Multiplication by cutting seed potato seriously increases the risk of high losses. Cut seed potato increased disease incidence by 250% and reduced yield by 40% (Vijayakumar et al., 1985). Extensive losses of potato were reported in Greece (Zachos, 1957). In Israel, losses were heavier in the spring potato crop than the autumn crop, because of the higher growing temperatures in spring (Volcani and Palti, 1960). Tuber rotting averaged 10%, reaching 50%, in stored potatoes in Nepal (Shrestha, 1996). Complete crop losses in small holdings in Nepal resulted from poor cultural practices including using seed from affected crops for subsequent plantings (Gurung and Vaidya, 1997). In Venezuela, in the period 1992-1996, R. solanacearum was found in most localities between 1100 and 3000 m above sea level, but was not found in localities at altitudes greater than 3000 m. Bacterial wilt disease incidence increased from 22% in 1992 to 37% in 1996 with disease incidence varying between 5 and 75%. Biovar 2 was present in greatest frequency and in most of the affected areas for potato (Garcia et al., 1999).

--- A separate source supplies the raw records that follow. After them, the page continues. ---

Lemma Commit_spec n t s :
  store_ok (store s) -> plain_elsewhere (changes s) -> changes_ok (changes s) -> fits (changes s) -> (forall e id, exists v, value s e id n = Ok v) ->
  exists st r s', Commit n t s = Ok ((st, r), s') /\
    added s s' /\
    (r = None -> committed_to n s s') /\ (r <> None -> committed s' = committed s) /\
    (StoreWorks (St := St) -> (forall e id, history (changes s) e id <> [] -> IsTimeSeries (st_GetEntityType e) = false) -> r = None).
Proof.
  intros Hso Hpe Hc Hf Hv. destruct (executeAll_spec n s Hso Hpe Hc Hv) as (r & s1 & E1 & L1 & C1 & Hso1 & H1 & Wk1).
  unfold Commit, mbind at 1, SM_bind at 1. rewrite E1. cbn [obind]. destruct r as [err|].
  { eexists _, _, s1. split; [reflexivity|]. split.
    { split; [exists []; rewrite app_nil_r; split; [done|by intros b ?%not_elem_of_nil]|intros _ m; apply sclean_base, Hso1]. }
    split; [done|]. split; [done|].
    intros Hk. by discriminate (Wk1 Hk). }
  destruct (H1 eq_refl) as [Hax Hpl]. pose proof (ax_ok _ _ _ _ Hax) as Hc1.
  destruct (Split_ok (changes s1) n Hc1) as [Hk Hn]. pose proof (Split_history (changes s1) n) as Hsp.
  destruct (changeSet_Split (changes s1) n) as [kept newChanges] eqn:Esp. cbn [fst snd] in *.
  unfold mbind at 1, SM_bind at 1, sget at 1. cbn [obind]. rewrite Esp.
  unfold mbind at 1, SM_bind at 1, smodify at 1. cbn [obind].
  assert (Hkne : forall e id, history kept e id <> [] -> history (changes s) e id <> []).
  { intros e id. destruct (Hsp e id Hc1) as [-> _]. intros Hne E. apply Hne. pose proof (ax_gens _ _ _ _ Hax e id) as Hg.
    rewrite E in Hg. by destruct (history (changes s1) e id). }
  assert (Hkts : (forall e id, history (changes s) e id <> [] -> IsTimeSeries (st_GetEntityType e) = false) ->
            forall e set, (e, set) ∈ map_to_list kept -> IsTimeSeries (st_GetEntityType e) = false).
  { intros Hall e set Hin%elem_of_map_to_list. destruct (kept_nonempty (changes s1) n e set) as [id Hid]; [by rewrite Esp|].
    rewrite Esp in Hid. by apply (Hall e id), Hkne. }
  assert (Hwr : forall e set, (e, set) ∈ map_to_list kept -> writable e set).
  { intros e set. apply (changes_writable kept (changes s) e set Hk Hc Hf). intros id. apply Hkne. }
  destruct (commit_entities_spec (map_to_list kept) (mkCommitStat ∅ ∅) (set_changes kept s1)) as
    (st & r & s2 & E2 & D1 & D2 & w & W1 & W2 & W3 & W6 & W5 & W4).
  { apply NoDup_fst_map_to_list. }
  { done. }
  unfold mbind at 1, SM_bind at 1. rewrite E2. cbn [obind]. cbn [store set_changes committed] in *.
  assert (Hold : forall e id x, x ∈ history kept e id -> exists y, y ∈ history (changes s) e id /\ gen y = gen x).
  { intros e id x Hx. assert (Hg : gen x ∈ map gen (history (changes s) e id)).
    { rewrite <- (ax_gens _ _ _ _ Hax). apply list_elem_of_fmap_2. rewrite (proj1 (Hsp e id Hc1)) in Hx.
      by apply list_elem_of_filter in Hx as [_ ?]. }
    apply list_elem_of_fmap in Hg as (y & Hg & Hy). by exists y. }
  assert (Hlb1 : log_before (slog (store s)) (changes s) -> forall e set id, (e, set) ∈ map_to_list kept -> persisted (st_GetEntityType e) ->
            ascending (of_entity e id (slog (store s1) ++ all_boxes set))).
  { intros Hlb e set id Hin Hp. rewrite L1, of_entity_app, (kept_boxes kept) by auto.
    apply stored_then_changed; [done|done|by apply Hso|]. intros e' id' b x Hp' Hb (y & Hy & <-)%Hold. by eapply Hlb. }
  assert (Hadd : forall st', slog st' = slog (store s2) -> (log_before (slog (store s)) (changes s) -> forall m, sbase m st') -> forall cs' c u, added s (mkEState cs' c u st')).
  { intros st' Hl' Hb' cs' c u. split; cbn [store].
    - exists w. split; [congruence|]. intros b Hb Hp. destruct (W6 b Hb Hp) as (set & Hin & Hbs).
      destruct (all_boxes_history kept _ set b Hk Hin Hbs) as (x & Hx & Hbx). destruct (Hold _ _ x Hx) as (y & Hy & Hg).
      exists y. split; [done|]. rewrite Hg. by subst b.
    - exact Hb'. }
  destruct r as [err|].
  { eexists _, _, s2. split; [reflexivity|]. split.
    { destruct s2. apply Hadd; [done|]. intros Hlb. by apply (W5 Hso1 (Hlb1 Hlb)). } split; [done|]. split; [congruence|].
    intros Hw Hall. by discriminate (W4 Hw (Hkts Hall)). }
  unfold mbind at 1, SM_bind at 1, with_store. destruct (st_GrowthAggregation t (store s2)) as [er st2] eqn:Eg.
  pose proof Eg as Eg'. apply Growth_ok in Eg as (Eg & Hcl). cbn [obind].
  assert (Hst2 : log_before (slog (store s)) (changes s) -> store_ok st2).
  { intros Hlb. destruct (W5 Hso1 (Hlb1 Hlb)) as [_ [Hc2 Ho2]]; [done|]. split; [by apply Hcl|by rewrite Eg]. }
  assert (Hsb : log_before (slog (store s)) (changes s) -> forall m, sbase m st2) by (intros Hlb m; by apply sclean_base, Hst2).
  destruct er as [err|].
  { eexists _, _, _. split; [reflexivity|]. split; [by apply Hadd|]. split; [done|].
    split; [cbn [committed]; congruence|]. intros Hw _. pose proof (sw_growth Hw t (store s2)) as Hi. by rewrite Eg' in Hi. }
  assert (Hw : forall e id, persisted (st_GetEntityType e) -> of_entity e id w = map ebox (history kept e id)).
  { intros e id Hp. apply committed_entity; [done|done|]. intros set Hin. split; [by apply Hwr|]. apply W3; [done|done|done|].
    rewrite (kept_boxes kept) by auto. by apply ascending_history. }
  eexists _, _, _. split; [reflexivity|]. split; [by apply Hadd|]. split; [|done]. intros _.
  split; cbn [committed changes store]; [done|done|..].
  - intros e id Hp. destruct (Hsp e id Hc1) as [_ ->]. eapply no_operators_sublist; [apply sublist_filter|].
    by apply (ax_elsewhere _ _ _ _ Hax).
  - exact Hst2.
  - intros e id. destruct (Hsp e id Hc1) as [_ ->]. apply Hax.
  - intros e id m Hp Hm. rewrite <- (ax_value _ _ _ _ Hax e id m). destruct (Hsp e id Hc1) as [S1 S2].
    apply (committed_values n s1 _ _ _ _ w); [done|done|exact S2|congruence| |done]. rewrite <- S1. by apply Hw.
  - intros e id Hp. destruct (Hsp e id Hc1) as [S1 _]. exists (upto n (history (changes s1) e id)). split_and!.
    + rewrite <- S1, <- Hw, <- of_entity_app by done. congruence.
    + rewrite !upto_gens. by rewrite (ax_gens _ _ _ _ Hax).
    + intros m Hm. rewrite <- (ax_value _ _ _ _ Hax e id m), upto_upto, Z.min_l by done. unfold value. rewrite L1. apply eval_plain.
      eapply Forall_sublist; [|apply (Hpl e id)].
      rewrite <- (Z.min_l m n) by done. rewrite <- upto_upto. apply sublist_filter.
Qed.
End Store.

In tomato hybrids, field grown in Taiwan for the fresh market, bacterial wilt incidence was 15-26% on improved tolerant hybrids compared to 55% in other hybrids (Hartman et al., 1991). In India, an investigation of the effect of time of infection showed that disease incidence, measured by plant mortality and plant yield, diminished with age of the plant at the time of inoculation. Maximum losses were recorded during the summer season (Kishun, 1987).
Groundnuts and Other Crops
In Vietnam, infection in groundnut was most severe in dryland cropping systems, especially on sandy soils along riverbanks, and on uplands (Hong et al., 1994). Tolerant varieties are infected by the pathogen but are not affected and can produce high yields (Liao et al., 1998). Bacterial wilt in groundnut (Race 1, biovars 3 and 4) is widespread in China. Annual disease incidence ranges from 4 to 8% on resistant cultivars. Pathogenicity varies between regions, the disease generally being more serious in southern provinces where losses of up to 20% were common (Yeh, 1990; Tan et al., 1994). Disease severity mostly increases if R. solanacearum is found in association with root nematodes. In tobacco, nematode infestation leads to greater susceptibility to bacterial wilt (Chen, 1984). When bacterial wilt of teak was initially recorded during the 1980s in Kerala, India, it appeared to be of little consequence. However, the incidence of the disease has increased over the years, both in nurseries and plantations. R. solanacearum causes mortality of bare-root and root trainer seedlings raised in high rainfall areas. Young plantations raised in waterlogged sites in areas of high rainfall (>3000 mm per annum) are more seriously affected. In these areas, the incidence of disease varied from <1% to ca 20% (Sharma et al., 1985). Synergistic interactions between R. solanacearum and Meloidogyne javanica have been reported (Sitaramaiah and Sinha, 1984; Verma et al., 1997; Pathak et al., 1999).